In [None]:
# <-------------------- CELL 1: IMPORTS -------------------->
print("Cell 1: Imports - Executing...")
import mlflow
import mlflow.pyfunc # For saving custom Python models

import pandas as pd
import numpy as np
import os
import joblib # For saving the pyfunc model's components IF NOT relying solely on mlflow pickling the instance
import time
from datetime import datetime

from sklearn.model_selection import train_test_split # Used for month-wise splits
from sklearn.preprocessing import StandardScaler
from sklearn.impute import SimpleImputer
import category_encoders as ce # For TargetEncoder

from pyspark.sql import SparkSession # Still useful for environment context

# Suppress common warnings for cleaner output
import warnings
warnings.filterwarnings('ignore', category=FutureWarning)
warnings.filterwarnings('ignore', category=UserWarning)
warnings.filterwarnings('ignore', category=DeprecationWarning)
warnings.filterwarnings('ignore', message="Previously subsetted data...") # From category_encoders

# Ensure spark session is available
if 'spark' not in locals():
    spark = SparkSession.builder.appName("Pandas_FE_Preprocessing_Full_MVP").getOrCreate()
    print("SparkSession created.")
else:
    print("SparkSession already exists.")

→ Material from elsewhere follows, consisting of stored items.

(** ** Claims *)

(** C34: scanning tells whether the identities agree.  Alice and Bob each make a
    fingerprint from their own identity and the key they hold for the other;
    Alice's, serialized and read by Bob, compares equal to his exactly when
    each holds the other's key (in version 1: a key with the same truncated
    hash); no other result than 0 and 1 is possible. *)
Theorem fingerprint_scan_exact (uA uB : U) (g : fingerprint_generator) (idA idB : bytes)
    (kA kA' kB kB' : ec_public_key) :
  good_generator g → Forall (.≠ 0) idA → Forall (.≠ 0) idB → zlen idA < 2 ^ 20 →
  zlen idB < 2 ^ 20 → wf_pk kA → wf_pk kA' → wf_pk kB → wf_pk kB' →
  ∃ fA fB data r,
    fingerprint_generator_create_for g idA (Some kA) idB (Some kB') (calm uA) = (Ok fA, calm uA) ∧
    fingerprint_generator_create_for g idB (Some kB) idA (Some kA') (calm uB) = (Ok fB, calm uB) ∧
    scannable_fingerprint_serialize (fp_scannable fA) (calm uA) = (Ok data, calm uA) ∧
    scannable_fingerprint_deserialize data (calm uB) = (Ok (fp_scannable fA), calm uB) ∧
    scannable_fingerprint_compare (fp_scannable fB) (fp_scannable fA) (calm uB) = (Ok r, calm uB) ∧
    (r = 0 ∨ r = 1) ∧
    (r = 1 ↔ agrees g idA (pk_pb kA) (pk_pb kA') ∧ agrees g idB (pk_pb kB) (pk_pb kB')).
Proof.
  intros Hg HzA HzB HlA HlB HkA HkA' HkB HkB'.
  assert (∀ id k, Forall (.≠ 0) id → zlen id < 2 ^ 20 → wf_pk k → good_identity id (pk_pb k)) as Hid.
  { intros id k Hz Hl Hk. split_and!; try done. by rewrite pk_pb_len. }
  assert (∀ (u : U) id1 k1 id2 k2, wf_pk k1 → wf_pk k2 → good_identity id1 (pk_pb k1) →
    good_identity id2 (pk_pb k2) →
    fingerprint_generator_create_for g id1 (Some k1) id2 (Some k2) (calm u)
    = (Ok (fingerprint_for g id1 (pk_pb k1) id2 (pk_pb k2)), calm u)) as Hfor.
  { intros u id1 k1 id2 k2 H1 H2 G1 G2. unfold fingerprint_generator_create_for.
    step (ec_public_key_serialize_calm u k1 H1). step (ec_public_key_serialize_calm u k2 H2).
    by apply create_for_impl_calm. }
  destruct (scannable_roundtrip uA uB (scannable_of g idA (pk_pb kA) idB (pk_pb kB')))
    as [Hser Hdes]; [by apply scannable_of_good; auto|].
  destruct (compare_exact (calm uB) g idA (pk_pb kA) (pk_pb kA') idB (pk_pb kB) (pk_pb kB') Hg)
    as (r & Hr & H01 & Hiff).
  eexists _, _, _, r. split_and!; [by apply Hfor; auto|by apply Hfor; auto|exact Hser|exact Hdes|
    exact Hr|done|done].
Qed.

(** two devices agree.  When two parties list the same identity keys, in
    whichever order, both see the same text, 60 decimal digits, and the
    serialized fingerprint of one, scanned by the other, compares equal. *)
Theorem fingerprint_lists_agree (uA uB : U) (g : fingerprint_generator) (idA idB : bytes)
    (lA lA' lB lB' : ec_public_key_list) :
  good_generator g → Forall (.≠ 0) idA → Forall (.≠ 0) idB → zlen idA < 2 ^ 20 →
  zlen idB < 2 ^ 20 → Forall wf_pk (ut_elems lA) → Forall wf_pk (ut_elems lB) →
  33 * zlen (ut_elems lA) < 2 ^ 20 → 33 * zlen (ut_elems lB) < 2 ^ 20 →
  ut_elems lA' ≡ₚ ut_elems lA → ut_elems lB' ≡ₚ ut_elems lB →
  ∃ fA fB data,
    fingerprint_generator_create_for_list g idA lA idB lB' (calm uA) = (Ok fA, calm uA) ∧
    fingerprint_generator_create_for_list g idB lB idA lA' (calm uB) = (Ok fB, calm uB) ∧
    df_display_text (fp_displayable fA) = df_display_text (fp_displayable fB) ∧
    Forall is_digit (df_display_text (fp_displayable fA)) ∧
    zlen (df_display_text (fp_displayable fA)) = 60 ∧
    scannable_fingerprint_serialize (fp_scannable fA) (calm uA) = (Ok data, calm uA) ∧
    scannable_fingerprint_deserialize data (calm uB) = (Ok (fp_scannable fA), calm uB) ∧
    scannable_fingerprint_compare (fp_scannable fB) (fp_scannable fA) (calm uB) = (Ok 1, calm uB).
Proof.
  intros Hg HzA HzB HlA HlB HkA HkB HnA HnB HpA HpB.
  assert (good_identity idA (list_bytes (ut_elems lA))) as HA
    by (split_and!; try done; by rewrite list_bytes_length).
  assert (good_identity idB (list_bytes (ut_elems lB))) as HB
    by (split_and!; try done; by rewrite list_bytes_length).
  assert (∀ l l' : ec_public_key_list, ut_elems l' ≡ₚ ut_elems l → Forall wf_pk (ut_elems l) →
    33 * zlen (ut_elems l) < 2 ^ 20 → ∀ u : U,
    fingerprint_generator_get_logical_key_bytes l' (calm u)
    = (Ok (list_bytes (ut_elems l)), calm u)) as Hb.
  { intros l l' Hp Hk Hn u. rewrite logical_key_bytes_calm.
    - by rewrite (list_bytes_unique _ _ Hk Hp).
    - by rewrite Hp.
    - unfold zlen in *. by rewrite Hp. }
  destruct (scannable_roundtrip uA uB (scannable_of g idA (list_bytes (ut_elems lA)) idB
    (list_bytes (ut_elems lB)))) as [Hser Hdes]; [by apply scannable_of_good|].
  destruct (compare_exact (calm uB) g idA (list_bytes (ut_elems lA)) (list_bytes (ut_elems lA))
    idB (list_bytes (ut_elems lB)) (list_bytes (ut_elems lB)) Hg) as (r & Hr & _ & Hiff).
  assert (r = 1) as -> by (apply Hiff; unfold agrees; by destruct (_ =? 0)).
  exists (fingerprint_for g idA (list_bytes (ut_elems lA)) idB (list_bytes (ut_elems lB))),
    (fingerprint_for g idB (list_bytes (ut_elems lB)) idA (list_bytes (ut_elems lA))).
  eexists. split_and!; [..|apply display_text_sym|apply display_text_digits|
    apply display_text_digits|exact Hser|exact Hdes|exact Hr];
    unfold fingerprint_generator_create_for_list.
  - step (Hb lA lA ltac:(done) HkA HnA). step (Hb lB lB' HpB HkB HnB). by apply create_for_impl_calm.
  - step (Hb lB lB ltac:(done) HkB HnB). step (Hb lA lA' HpA HkA HnA). by apply create_for_impl_calm.
Qed.
End Spec.

(** ** Witnesses *)

Import Toy ToyDigest.

Definition witness_id_a : bytes := [43; 49; 52].
Definition witness_id_b : bytes := [43; 52; 52; 55].
Definition witness_fp_key (b : Z) : ec_public_key := EcPublicKey (replicate 32 b).

(** Bob holds another key for Alice. *)
Lemma fingerprint_scan_exact_witness :
  ∃ fA fB data r,
    fingerprint_generator_create_for (FingerprintGenerator 3 0) witness_id_a
      (Some (witness_fp_key 1)) witness_id_b (Some (witness_fp_key 2)) (calm 0) = (Ok fA, calm 0) ∧
    fingerprint_generator_create_for (FingerprintGenerator 3 0) witness_id_b
      (Some (witness_fp_key 2)) witness_id_a (Some (witness_fp_key 3)) (calm 5) = (Ok fB, calm 5) ∧
    scannable_fingerprint_serialize (fp_scannable fA) (calm 0) = (Ok data, calm 0) ∧
    scannable_fingerprint_deserialize data (calm 5) = (Ok (fp_scannable fA), calm 5) ∧
    scannable_fingerprint_compare (fp_scannable fB) (fp_scannable fA) (calm 5) = (Ok r, calm 5) ∧
    (r = 0 ∨ r = 1) ∧
    (r = 1 ↔
      agrees (FingerprintGenerator 3 0) witness_id_a (pk_pb (witness_fp_key 1))
        (pk_pb (witness_fp_key 3)) ∧
      agrees (FingerprintGenerator 3 0) witness_id_b (pk_pb (witness_fp_key 2))
        (pk_pb (witness_fp_key 2))).
Proof.
  apply fingerprint_scan_exact; try reflexivity; [split; [simpl; lia|by left]| |];
    repeat constructor; lia.
Defined.

Lemma fingerprint_lists_agree_witness :
  let l1 := UtArray [witness_fp_key 7; witness_fp_key 4] 8 in
  let l1' := UtArray [witness_fp_key 4; witness_fp_key 7] 8 in
  let l2 := UtArray [witness_fp_key 9] 8 in
  ∃ fA fB data,
    fingerprint_generator_create_for_list (FingerprintGenerator 3 1) witness_id_a l1 witness_id_b l2
      (calm 0) = (Ok fA, calm 0) ∧
    fingerprint_generator_create_for_list (FingerprintGenerator 3 1) witness_id_b l2 witness_id_a l1'
      (calm 5) = (Ok fB, calm 5) ∧
    df_display_text (fp_displayable fA) = df_display_text (fp_displayable fB) ∧
    Forall is_digit (df_display_text (fp_displayable fA)) ∧
    zlen (df_display_text (fp_displayable fA)) = 60 ∧
    scannable_fingerprint_serialize (fp_scannable fA) (calm 0) = (Ok data, calm 0) ∧
    scannable_fingerprint_deserialize data (calm 5) = (Ok (fp_scannable fA), calm 5) ∧
    scannable_fingerprint_compare (fp_scannable fB) (fp_scannable fA) (calm 5) = (Ok 1, calm 5).
Proof.
  apply (fingerprint_lists_agree 0 5 (FingerprintGenerator 3 1) witness_id_a witness_id_b
    (UtArray [witness_fp_key 7; witness_fp_key 4] 8) (UtArray [witness_fp_key 4; witness_fp_key 7] 8)
    (UtArray [witness_fp_key 9] 8) (UtArray [witness_fp_key 9] 8)); try reflexivity.
  - split; [simpl; lia|by right].
  - repeat constructor; lia.
  - repeat constructor; lia.
  - repeat constructor.
  - repeat constructor.
  - apply Permutation_swap.
Defined.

print("Imports successful for Pandas Preprocessing Pipeline with Feature Engineering.")
print("-" * 50)

# <-------------------- CELL 2: INIT CELL - GLOBAL CONFIGURATIONS FOR PREPROCESSING -------------------->
print("\nCell 2: Global Configurations for Preprocessing - Executing...")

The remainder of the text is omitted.